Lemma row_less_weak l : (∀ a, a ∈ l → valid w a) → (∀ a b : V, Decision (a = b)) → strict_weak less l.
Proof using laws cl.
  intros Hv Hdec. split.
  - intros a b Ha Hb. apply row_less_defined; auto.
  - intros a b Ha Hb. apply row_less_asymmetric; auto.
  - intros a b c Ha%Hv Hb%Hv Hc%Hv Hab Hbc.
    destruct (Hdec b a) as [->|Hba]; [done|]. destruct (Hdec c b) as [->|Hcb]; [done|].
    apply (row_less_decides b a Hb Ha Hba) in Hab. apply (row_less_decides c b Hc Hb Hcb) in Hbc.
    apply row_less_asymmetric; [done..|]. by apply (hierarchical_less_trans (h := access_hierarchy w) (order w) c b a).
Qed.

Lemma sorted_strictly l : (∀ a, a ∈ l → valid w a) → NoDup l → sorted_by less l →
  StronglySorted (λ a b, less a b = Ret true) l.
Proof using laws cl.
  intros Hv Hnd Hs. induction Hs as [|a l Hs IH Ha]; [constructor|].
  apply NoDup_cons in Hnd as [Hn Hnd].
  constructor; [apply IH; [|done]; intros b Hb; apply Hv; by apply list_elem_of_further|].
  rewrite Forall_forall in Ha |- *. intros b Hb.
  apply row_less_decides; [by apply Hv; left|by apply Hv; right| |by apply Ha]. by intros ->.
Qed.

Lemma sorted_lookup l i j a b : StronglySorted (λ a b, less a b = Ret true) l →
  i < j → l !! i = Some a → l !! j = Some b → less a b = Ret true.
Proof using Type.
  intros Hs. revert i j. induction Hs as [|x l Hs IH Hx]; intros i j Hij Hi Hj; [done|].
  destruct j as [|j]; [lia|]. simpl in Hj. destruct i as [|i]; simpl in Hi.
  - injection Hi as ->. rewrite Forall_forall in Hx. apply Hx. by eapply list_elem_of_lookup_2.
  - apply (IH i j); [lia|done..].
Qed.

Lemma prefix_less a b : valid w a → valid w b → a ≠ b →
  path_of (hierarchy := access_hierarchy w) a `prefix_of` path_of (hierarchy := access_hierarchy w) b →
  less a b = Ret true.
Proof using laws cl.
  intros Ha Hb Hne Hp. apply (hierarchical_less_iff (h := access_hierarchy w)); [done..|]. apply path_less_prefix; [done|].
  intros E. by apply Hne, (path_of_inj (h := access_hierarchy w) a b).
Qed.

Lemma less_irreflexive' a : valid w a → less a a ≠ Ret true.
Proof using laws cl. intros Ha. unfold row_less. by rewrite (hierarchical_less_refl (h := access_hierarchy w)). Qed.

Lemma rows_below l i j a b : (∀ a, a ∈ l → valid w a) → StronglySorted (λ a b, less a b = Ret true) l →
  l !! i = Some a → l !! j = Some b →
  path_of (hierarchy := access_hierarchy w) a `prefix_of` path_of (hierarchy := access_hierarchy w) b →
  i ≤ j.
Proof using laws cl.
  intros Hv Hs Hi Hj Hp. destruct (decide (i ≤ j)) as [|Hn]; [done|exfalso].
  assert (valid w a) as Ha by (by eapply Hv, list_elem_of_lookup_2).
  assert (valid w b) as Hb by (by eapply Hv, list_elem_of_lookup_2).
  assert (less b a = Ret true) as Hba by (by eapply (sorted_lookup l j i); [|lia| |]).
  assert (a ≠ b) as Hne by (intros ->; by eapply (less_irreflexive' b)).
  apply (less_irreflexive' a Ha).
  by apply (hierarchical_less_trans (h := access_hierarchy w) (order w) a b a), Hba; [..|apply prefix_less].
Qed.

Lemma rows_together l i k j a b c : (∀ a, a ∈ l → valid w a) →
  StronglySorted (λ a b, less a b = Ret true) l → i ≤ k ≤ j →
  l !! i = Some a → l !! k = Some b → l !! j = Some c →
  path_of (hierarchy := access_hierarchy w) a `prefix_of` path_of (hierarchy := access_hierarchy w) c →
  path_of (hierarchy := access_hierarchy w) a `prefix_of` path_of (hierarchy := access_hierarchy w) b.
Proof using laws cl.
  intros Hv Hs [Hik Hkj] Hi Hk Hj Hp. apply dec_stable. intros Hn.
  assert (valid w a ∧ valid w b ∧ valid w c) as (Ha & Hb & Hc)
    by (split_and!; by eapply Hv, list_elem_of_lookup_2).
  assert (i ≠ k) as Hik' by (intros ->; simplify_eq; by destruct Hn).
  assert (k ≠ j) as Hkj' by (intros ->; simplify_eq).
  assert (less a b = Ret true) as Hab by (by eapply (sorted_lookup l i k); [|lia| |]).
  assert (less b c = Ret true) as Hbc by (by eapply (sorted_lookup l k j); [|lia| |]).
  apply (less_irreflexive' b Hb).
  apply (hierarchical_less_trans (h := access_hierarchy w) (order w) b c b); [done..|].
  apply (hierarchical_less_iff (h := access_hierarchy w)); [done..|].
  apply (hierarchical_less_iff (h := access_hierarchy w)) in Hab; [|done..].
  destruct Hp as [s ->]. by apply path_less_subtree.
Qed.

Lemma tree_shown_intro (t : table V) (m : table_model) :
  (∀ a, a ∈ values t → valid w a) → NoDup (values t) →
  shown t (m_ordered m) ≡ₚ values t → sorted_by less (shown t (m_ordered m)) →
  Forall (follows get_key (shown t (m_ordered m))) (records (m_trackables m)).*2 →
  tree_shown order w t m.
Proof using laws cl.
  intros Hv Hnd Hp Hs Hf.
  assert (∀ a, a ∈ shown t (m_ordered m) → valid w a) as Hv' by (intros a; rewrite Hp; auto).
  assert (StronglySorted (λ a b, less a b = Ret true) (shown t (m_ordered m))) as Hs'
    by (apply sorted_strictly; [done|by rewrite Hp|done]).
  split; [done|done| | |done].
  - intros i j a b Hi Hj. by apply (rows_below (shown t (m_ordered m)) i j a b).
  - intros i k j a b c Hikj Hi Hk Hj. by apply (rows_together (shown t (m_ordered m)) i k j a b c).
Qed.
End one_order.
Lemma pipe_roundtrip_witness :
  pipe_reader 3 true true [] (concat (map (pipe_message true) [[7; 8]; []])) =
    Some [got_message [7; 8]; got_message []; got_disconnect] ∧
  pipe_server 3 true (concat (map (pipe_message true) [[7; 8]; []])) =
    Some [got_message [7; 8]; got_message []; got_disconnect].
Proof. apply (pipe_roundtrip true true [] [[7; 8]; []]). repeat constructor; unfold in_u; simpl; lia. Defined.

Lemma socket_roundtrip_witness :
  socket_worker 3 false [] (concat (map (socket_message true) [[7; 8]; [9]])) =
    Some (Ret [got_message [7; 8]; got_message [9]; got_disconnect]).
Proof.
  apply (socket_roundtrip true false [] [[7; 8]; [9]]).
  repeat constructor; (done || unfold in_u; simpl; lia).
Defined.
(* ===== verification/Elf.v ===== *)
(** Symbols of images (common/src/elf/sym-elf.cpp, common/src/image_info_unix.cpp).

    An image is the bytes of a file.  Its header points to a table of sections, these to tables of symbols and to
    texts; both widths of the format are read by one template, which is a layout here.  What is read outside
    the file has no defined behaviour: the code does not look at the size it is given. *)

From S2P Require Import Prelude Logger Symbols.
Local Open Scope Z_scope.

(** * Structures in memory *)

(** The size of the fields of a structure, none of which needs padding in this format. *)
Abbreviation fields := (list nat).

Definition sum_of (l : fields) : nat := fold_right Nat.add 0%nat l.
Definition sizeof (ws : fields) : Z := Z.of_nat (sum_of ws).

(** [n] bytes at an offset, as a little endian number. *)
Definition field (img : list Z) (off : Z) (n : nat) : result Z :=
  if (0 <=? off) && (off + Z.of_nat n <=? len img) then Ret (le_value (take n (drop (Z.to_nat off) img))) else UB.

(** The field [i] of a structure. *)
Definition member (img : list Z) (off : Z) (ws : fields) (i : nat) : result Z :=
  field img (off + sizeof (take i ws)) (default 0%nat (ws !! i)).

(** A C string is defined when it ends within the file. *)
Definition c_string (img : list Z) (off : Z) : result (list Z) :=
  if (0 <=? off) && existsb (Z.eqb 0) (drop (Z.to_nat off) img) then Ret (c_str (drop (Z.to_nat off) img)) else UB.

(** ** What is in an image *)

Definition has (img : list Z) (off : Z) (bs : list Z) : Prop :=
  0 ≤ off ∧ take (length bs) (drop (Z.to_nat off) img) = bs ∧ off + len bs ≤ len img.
□ □ □
Task:
Within the listing above, extract exactly the lines from the line with "constructor; [apply IH;" to the line with "Lemma sorted_lookup l", the two named lines included, and no others.

Expected answer:
  constructor; [apply IH; [|done]; intros b Hb; apply Hv; by apply list_elem_of_further|].
  rewrite Forall_forall in Ha |- *. intros b Hb.
  apply row_less_decides; [by apply Hv; left|by apply Hv; right| |by apply Ha]. by intros ->.
Qed.

Lemma sorted_lookup l i j a b : StronglySorted (λ a b, less a b = Ret true) l →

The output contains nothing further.